• _DATA FOR REVIEW_:

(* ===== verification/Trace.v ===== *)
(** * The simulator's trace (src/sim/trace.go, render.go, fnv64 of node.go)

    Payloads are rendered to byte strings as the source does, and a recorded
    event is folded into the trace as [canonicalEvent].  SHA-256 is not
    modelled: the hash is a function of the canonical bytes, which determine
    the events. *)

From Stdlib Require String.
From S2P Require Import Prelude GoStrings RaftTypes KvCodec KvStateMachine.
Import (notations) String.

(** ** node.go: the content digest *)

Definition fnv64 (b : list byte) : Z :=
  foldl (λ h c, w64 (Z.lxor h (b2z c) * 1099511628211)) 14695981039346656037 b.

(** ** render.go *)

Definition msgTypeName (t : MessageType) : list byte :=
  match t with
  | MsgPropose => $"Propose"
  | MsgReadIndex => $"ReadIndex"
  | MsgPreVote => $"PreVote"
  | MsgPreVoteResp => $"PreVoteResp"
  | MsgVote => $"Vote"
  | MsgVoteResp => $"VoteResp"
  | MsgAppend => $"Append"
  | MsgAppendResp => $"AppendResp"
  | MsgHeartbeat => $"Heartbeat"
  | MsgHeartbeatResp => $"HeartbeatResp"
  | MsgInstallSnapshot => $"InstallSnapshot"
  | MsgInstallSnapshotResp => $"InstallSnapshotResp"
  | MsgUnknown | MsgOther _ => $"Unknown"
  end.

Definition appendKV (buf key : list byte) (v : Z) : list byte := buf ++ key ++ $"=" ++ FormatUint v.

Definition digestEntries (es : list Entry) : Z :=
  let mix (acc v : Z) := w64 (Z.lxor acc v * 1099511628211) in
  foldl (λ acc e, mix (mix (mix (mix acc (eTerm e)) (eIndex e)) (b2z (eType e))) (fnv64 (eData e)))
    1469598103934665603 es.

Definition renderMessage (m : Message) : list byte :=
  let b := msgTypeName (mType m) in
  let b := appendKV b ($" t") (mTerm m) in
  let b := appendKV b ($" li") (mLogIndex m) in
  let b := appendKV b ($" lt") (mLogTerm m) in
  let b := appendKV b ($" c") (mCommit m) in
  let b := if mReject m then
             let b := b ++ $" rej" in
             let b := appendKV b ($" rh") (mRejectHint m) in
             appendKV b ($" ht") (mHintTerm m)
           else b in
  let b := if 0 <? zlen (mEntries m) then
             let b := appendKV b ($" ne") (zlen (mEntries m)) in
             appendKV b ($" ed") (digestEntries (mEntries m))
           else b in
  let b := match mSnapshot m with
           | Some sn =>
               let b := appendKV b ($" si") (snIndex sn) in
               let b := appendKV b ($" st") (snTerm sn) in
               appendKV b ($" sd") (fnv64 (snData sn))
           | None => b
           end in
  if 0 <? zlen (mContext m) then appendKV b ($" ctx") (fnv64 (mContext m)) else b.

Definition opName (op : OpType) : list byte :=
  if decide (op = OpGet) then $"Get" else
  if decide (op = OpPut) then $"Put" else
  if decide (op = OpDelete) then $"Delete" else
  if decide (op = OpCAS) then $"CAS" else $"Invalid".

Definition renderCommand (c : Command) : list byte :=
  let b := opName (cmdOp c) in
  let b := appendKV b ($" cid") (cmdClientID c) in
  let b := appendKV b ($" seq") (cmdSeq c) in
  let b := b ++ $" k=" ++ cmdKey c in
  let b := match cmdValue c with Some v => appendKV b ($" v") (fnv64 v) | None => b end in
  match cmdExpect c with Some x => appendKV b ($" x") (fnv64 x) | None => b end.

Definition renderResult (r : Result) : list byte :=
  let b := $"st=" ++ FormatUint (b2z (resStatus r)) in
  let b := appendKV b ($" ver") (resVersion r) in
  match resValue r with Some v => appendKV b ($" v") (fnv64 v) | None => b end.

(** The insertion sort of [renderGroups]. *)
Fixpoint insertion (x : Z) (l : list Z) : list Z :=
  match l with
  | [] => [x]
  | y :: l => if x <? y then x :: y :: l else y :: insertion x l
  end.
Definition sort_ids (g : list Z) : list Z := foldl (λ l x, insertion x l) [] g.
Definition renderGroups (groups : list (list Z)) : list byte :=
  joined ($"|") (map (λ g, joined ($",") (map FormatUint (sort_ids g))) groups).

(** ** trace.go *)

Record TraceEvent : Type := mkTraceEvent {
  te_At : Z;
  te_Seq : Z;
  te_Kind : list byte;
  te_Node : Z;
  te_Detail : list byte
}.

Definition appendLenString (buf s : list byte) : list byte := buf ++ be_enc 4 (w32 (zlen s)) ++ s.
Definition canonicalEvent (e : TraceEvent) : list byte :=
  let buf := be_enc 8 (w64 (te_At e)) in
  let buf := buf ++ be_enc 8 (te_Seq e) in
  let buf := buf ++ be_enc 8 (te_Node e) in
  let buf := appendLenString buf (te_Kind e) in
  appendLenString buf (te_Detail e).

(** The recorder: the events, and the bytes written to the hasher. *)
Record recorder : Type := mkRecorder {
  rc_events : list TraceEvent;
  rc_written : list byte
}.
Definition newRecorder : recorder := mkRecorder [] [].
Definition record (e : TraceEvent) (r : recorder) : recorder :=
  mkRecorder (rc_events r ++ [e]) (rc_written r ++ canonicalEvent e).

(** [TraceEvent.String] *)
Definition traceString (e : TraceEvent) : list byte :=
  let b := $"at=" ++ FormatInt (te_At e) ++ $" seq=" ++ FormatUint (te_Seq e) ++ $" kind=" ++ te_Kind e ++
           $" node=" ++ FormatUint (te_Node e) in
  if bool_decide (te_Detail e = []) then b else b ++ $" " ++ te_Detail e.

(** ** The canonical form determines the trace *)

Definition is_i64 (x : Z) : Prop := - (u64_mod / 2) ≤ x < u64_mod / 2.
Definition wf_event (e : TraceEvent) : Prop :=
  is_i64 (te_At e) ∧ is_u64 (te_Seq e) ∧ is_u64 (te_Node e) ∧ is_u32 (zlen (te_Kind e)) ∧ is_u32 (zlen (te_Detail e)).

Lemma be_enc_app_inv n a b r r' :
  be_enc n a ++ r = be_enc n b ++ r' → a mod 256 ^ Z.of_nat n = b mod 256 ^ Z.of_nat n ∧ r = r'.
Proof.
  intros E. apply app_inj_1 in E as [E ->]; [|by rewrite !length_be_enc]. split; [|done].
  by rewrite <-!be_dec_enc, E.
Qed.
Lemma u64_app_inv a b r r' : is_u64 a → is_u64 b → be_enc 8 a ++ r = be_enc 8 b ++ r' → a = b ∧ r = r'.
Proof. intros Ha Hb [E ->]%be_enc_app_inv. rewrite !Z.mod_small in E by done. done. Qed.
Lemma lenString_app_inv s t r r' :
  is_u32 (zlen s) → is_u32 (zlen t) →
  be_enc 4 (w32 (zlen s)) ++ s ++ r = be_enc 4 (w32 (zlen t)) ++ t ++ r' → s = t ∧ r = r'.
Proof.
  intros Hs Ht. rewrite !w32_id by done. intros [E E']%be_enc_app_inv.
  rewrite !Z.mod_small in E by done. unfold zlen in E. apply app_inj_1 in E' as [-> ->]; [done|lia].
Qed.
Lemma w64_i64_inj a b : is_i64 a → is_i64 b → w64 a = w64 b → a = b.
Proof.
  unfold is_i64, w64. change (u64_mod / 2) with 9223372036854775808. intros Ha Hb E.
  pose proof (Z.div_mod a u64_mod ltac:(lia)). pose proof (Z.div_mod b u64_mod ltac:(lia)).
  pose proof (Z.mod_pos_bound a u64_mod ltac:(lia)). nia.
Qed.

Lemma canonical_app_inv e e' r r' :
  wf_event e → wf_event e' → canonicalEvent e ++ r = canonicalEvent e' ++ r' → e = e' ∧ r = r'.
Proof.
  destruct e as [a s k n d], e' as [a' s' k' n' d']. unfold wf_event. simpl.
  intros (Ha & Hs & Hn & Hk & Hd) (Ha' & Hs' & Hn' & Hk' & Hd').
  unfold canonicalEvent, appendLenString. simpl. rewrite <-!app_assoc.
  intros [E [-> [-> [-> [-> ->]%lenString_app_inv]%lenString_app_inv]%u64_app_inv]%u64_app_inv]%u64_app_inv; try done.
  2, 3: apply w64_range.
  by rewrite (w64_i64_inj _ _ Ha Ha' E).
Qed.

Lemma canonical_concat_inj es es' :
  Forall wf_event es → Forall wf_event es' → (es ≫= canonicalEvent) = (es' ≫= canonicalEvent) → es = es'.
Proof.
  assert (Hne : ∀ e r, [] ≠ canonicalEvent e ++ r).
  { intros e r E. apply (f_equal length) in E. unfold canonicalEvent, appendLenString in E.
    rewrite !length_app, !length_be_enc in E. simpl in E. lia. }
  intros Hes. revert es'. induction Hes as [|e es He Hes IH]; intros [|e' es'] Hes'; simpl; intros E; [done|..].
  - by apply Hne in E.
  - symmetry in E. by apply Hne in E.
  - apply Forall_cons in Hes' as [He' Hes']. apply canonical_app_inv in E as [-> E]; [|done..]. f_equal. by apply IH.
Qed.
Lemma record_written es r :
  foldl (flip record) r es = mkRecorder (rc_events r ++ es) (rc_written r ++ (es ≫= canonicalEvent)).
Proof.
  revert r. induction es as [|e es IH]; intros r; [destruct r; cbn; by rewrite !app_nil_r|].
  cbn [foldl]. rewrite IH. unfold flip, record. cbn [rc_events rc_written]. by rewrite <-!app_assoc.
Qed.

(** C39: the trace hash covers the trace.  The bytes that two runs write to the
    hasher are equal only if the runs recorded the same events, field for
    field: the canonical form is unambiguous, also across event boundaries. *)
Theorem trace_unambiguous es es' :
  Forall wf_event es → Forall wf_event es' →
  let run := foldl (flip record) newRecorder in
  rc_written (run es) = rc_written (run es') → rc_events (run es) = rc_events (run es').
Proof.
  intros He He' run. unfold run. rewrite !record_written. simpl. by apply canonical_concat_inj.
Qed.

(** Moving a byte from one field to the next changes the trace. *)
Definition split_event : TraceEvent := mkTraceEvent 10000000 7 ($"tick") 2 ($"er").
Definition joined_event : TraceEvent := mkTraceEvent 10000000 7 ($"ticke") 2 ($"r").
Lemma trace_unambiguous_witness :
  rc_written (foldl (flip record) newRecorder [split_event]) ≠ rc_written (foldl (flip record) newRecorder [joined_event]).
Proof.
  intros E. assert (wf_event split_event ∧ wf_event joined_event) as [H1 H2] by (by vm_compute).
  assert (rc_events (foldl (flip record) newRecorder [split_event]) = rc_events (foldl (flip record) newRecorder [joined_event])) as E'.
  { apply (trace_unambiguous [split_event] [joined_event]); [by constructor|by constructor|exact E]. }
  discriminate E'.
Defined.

• _WORK TO COMPLETE_: Start at the first line of the material and transcribe each line exactly, stopping once the line containing "From Stdlib Require String." has been written.

• _RESPONSE TO THIS TASK_:
(* ===== verification/Trace.v ===== *)
(** * The simulator's trace (src/sim/trace.go, render.go, fnv64 of node.go)

    Payloads are rendered to byte strings as the source does, and a recorded
    event is folded into the trace as [canonicalEvent].  SHA-256 is not
    modelled: the hash is a function of the canonical bytes, which determine
    the events. *)

From Stdlib Require String.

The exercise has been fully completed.